New cholestorol treatment guidelines — reaching even lower LDL levels

Physicians debate drug combination or aggressive statin therapy

Now that the National Cholesterol Education Program has updated its clinical practice guidelines on cholesterol management, one of the questions is how health care providers can reach the lower treatment goals for low-density lipoprotein (LDL) cholesterol for patients at high and moderately high risk of a heart attack. The guidelines, for example, offer a new therapeutic option to treat very high-risk patients to levels below 70 mg/dL.

Peter H. Jones, MD, associate professor of medicine and co-director of the Lipid Metabolism and Atherosclerosis Clinic at Baylor College of Medicine in Houston, recently gave a presentation about how to achieve the LDL goals in high-risk patients. He made this presentation at the National Lipid Association meeting in Orlando, FL, in August.

High-dose therapy: Is more really better?

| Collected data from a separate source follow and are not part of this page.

(** C3, counterexample.  [systemctl stop] times out, so the stop phase
    fails with 500; the unit goes down while [restart] sleeps.  [restart]
    answers "restarting" with 200 instead of the stop failure, and it has
    issued a start action. *)
Lemma restart_counterexample :
  snd (@stop nat (machine_host slow_stop) cfg
         (@after_detection nat (machine_host slow_stop) cfg boot))
  = Returned (error_response
                "Command '['sudo', 'systemctl', 'stop', 'minecraft']' timed out after 10 seconds"
                500)
  /\ snd (@restart nat (machine_host slow_stop) cfg boot)
     = Returned (Response [("status", JStr "restarting")] 200)
  /\ actions cfg (trace (fst (@restart nat (machine_host slow_stop) cfg boot)))
     = [ERun systemctl_stop_argv 10; ERun systemctl_start_argv 5].
Proof. repeat split; reflexivity. Qed.

Lemma restart_discards_stop_witness :
  @running nat (machine_host unkillable) cfg
    (fst (@time_sleep nat (machine_host unkillable) 2
            (fst (@stop nat (machine_host unkillable) cfg
                    (@after_detection nat (machine_host unkillable) cfg boot)))))
  = true
  /\ actions cfg (trace (fst (@restart nat (machine_host unkillable) cfg boot)))
     = actions cfg
         (trace
            (fst (@time_sleep nat (machine_host unkillable) 2
                    (fst (@stop nat (machine_host unkillable) cfg
                            (@after_detection nat (machine_host unkillable) cfg
                               boot)))))).
Proof.
  split; [reflexivity|].
  apply (proj2 (@restart_discards_stop nat (machine_host unkillable) cfg boot)).
  reflexivity.
Defined.

(** C10, the failing request.  With [?lines=0] the slice is
    [log_lines[-0:]], which is the whole list: on a log of 501 lines the
    response carries all 501 of them, more than the limit of 500 and not
    the last [min(0, 500, 501) = 0] lines. *)
Theorem get_log_zero_returns_all :
  snd (@get_log nat (machine_host (with_log (numbered 501))) cfg (LinesInt 0) boot)
  = Returned (jsonify [("status", JStr "ok");
                       ("lines", JArr (JStr <$> numbered 501));
                       ("total_lines", JNum 501)])
  /\ length (numbered 501) = 501%nat.
Proof. split; vm_compute; reflexivity. Qed.

End MinecraftExamples.

(** ** The printer controller on concrete networks *)

Section PrinterExamples.

Import Printer Networks.
#[local] Open Scope list_scope.

Lemma offline_no_push_data : @no_push_data Z (network_host offline).
Proof. intros ip port w w' delivered Hc. simpl in Hc. discriminate. Qed.

Lemma offline_no_poll_data : @no_poll_data Z (network_host offline).
Proof. left. intros ip port w. reflexivity. Qed.





Lemma status_never_fails_witness :
  exists snapshot,
    snd (@get_printer_status Z (network_host offline) lan_config
           two_minutes_later) = Returned snapshot
    /\ @get_status Z (network_host offline) lan_config two_minutes_later
       = (fst (@get_printer_status Z (network_host offline) lan_config
                 two_minutes_later),
          Returned (Response (status_body snapshot) 200))
    /\ data_of snapshot
       = data_of (with_connected false (_printer_cache two_minutes_later)).
Proof.
  destruct (@status_never_fails Z (network_host offline) lan_config
              two_minutes_later) as (snapshot & Hret & Hstatus & Hquiet).
  exists snapshot. split; [exact Hret|]. split; [exact Hstatus|].
  apply (Hquiet offline_no_push_data offline_no_poll_data).
Defined.

Lemma control_requires_mqtt_witness :
  (_mqtt_connected one_second_later = false
   /\ @pause Z (network_host offline) lan_config one_second_later
      = (one_second_later, Returned lan_only_response))
  /\ @control_printer Z (network_host offline) lan_config "cancel"
       (State 0%Z printing true true [])
     = (State 0%Z printing true true [], Returned false).
Proof.
  split.
  - split; [reflexivity|].
    apply (proj1 (@control_requires_mqtt Z (network_host offline) lan_config
                    one_second_later "cancel")).
    reflexivity.
  - apply (proj2 (@control_requires_mqtt Z (network_host offline) lan_config
                    (State 0%Z printing true true []) "cancel"));
      discriminate.
Defined.

End PrinterExamples.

Clinical trial evidence shows that in those very high-risk individuals, a more intense LDL-lowering treatment program is in their best interest, certainly better than a less intensive LDL-lowering program, Jones says. "Most of those trials have tended to focus on monotherapy and they tend to be higher-dose statins, at least the more efficacious statins like high-dose atorvastatin [Lipitor], for instance."

The average LDL of the patient at risk for coronary disease is around 130 to 140 mg/dL, he explains. Getting this patient to 70 mg/dL, therefore, is a 50% reduction.

That might be possible with a high-dose atorvastatin or a high-dose rosuvastatin (Crestor), but a lot of physicians aren’t comfortable using those kinds of doses, Jones says. Instead, he advocates using statins in combination with other drugs. "I think combinations of treatments are accessible and tolerable and reasonable for physicians to use with good safety so that more moderate doses of statins along with a bile acid resin like Welchol [colesevelam], or a moderate-dose statin plus the cholesterol-absorption inhibitor Zetia [ezetimibe] can get you 50% LDL lowering easily."

Lifestyle changes can add extra LDL lowering on top of what is possible with the drugs, he notes. "This 50% of more LDL-lowering range is now feasible in routine clinical practice without doctors having to feel that they are using maximum doses or possibly doses that may have higher adverse events," Jones says.

Combination therapy

In some situations, patients have other lipid problems, such as low HDL or high triglycerides. Combinations that include niacin and possibly the fibrates may help these patients, he says. "Pharmacists and the FDA have always been a little skittish about using fibrates in combination with statins, but the data support that fenofibrate, which is both branded and generic, is a safer combination to use than gemfibrozil. In selective patients, the benefits of those kinds of combinations would outweigh the risks."

Other cardiologists aren’t as supportive of the idea of using combination therapies to lower LDL levels. Steven E. Nissen, MD, medical director of the Cardiovascular Coordinating Center in the department of cardiovascular medicine at the Cleveland Clinic, is an advocate of more aggressive statin therapy instead.

"There are no data whatsoever on combination therapy having any incremental benefits on events. I am particularly opposed to the use of ezetimibe in combination with statins unless absolutely necessary. The reason is that I am concerned that LDL lowering with agents like ezetimibe will have little or no effect on morbidity and mortality," he says.

In fact, Nissen spoke of this concern in his editorial in the Sept. 15 issue of the Journal of the American Medical Association (full text available at: The editorial addressed the A to Z statin trial.

In this editorial, Nissen says that each statin requires careful testing in clinical trials to establish the extent of benefit and risk. This is even more important with regard to nonstatin LDL-cholesterol-lowering therapies, he continues. "Because these agents, such as ezetimibe, have not demonstrated anti-inflammatory effects in the absence of concomitant statin administration, their value in reducing events cannot be assumed and must be tested in well-designed clinical outcome trials."

Nissen also is not a big advocate of bile acid resins because he says they are not well tolerated and their efficacy is limited. He does use fibric acid derivatives and niacin, however. "Niacin is very effective in raising HDL and further lowering of LDL, but there is not a lot of outcome data for niacin either."

Jones and Nissen do agree on this: Statins are going to be the core central treatment.

"The statin is going to be a standard of care in high-risk individuals," Jones says. "Although there are known adverse problems, they are manageable, they are reversible, they are low-incidence, and the benefits do outweigh those risks."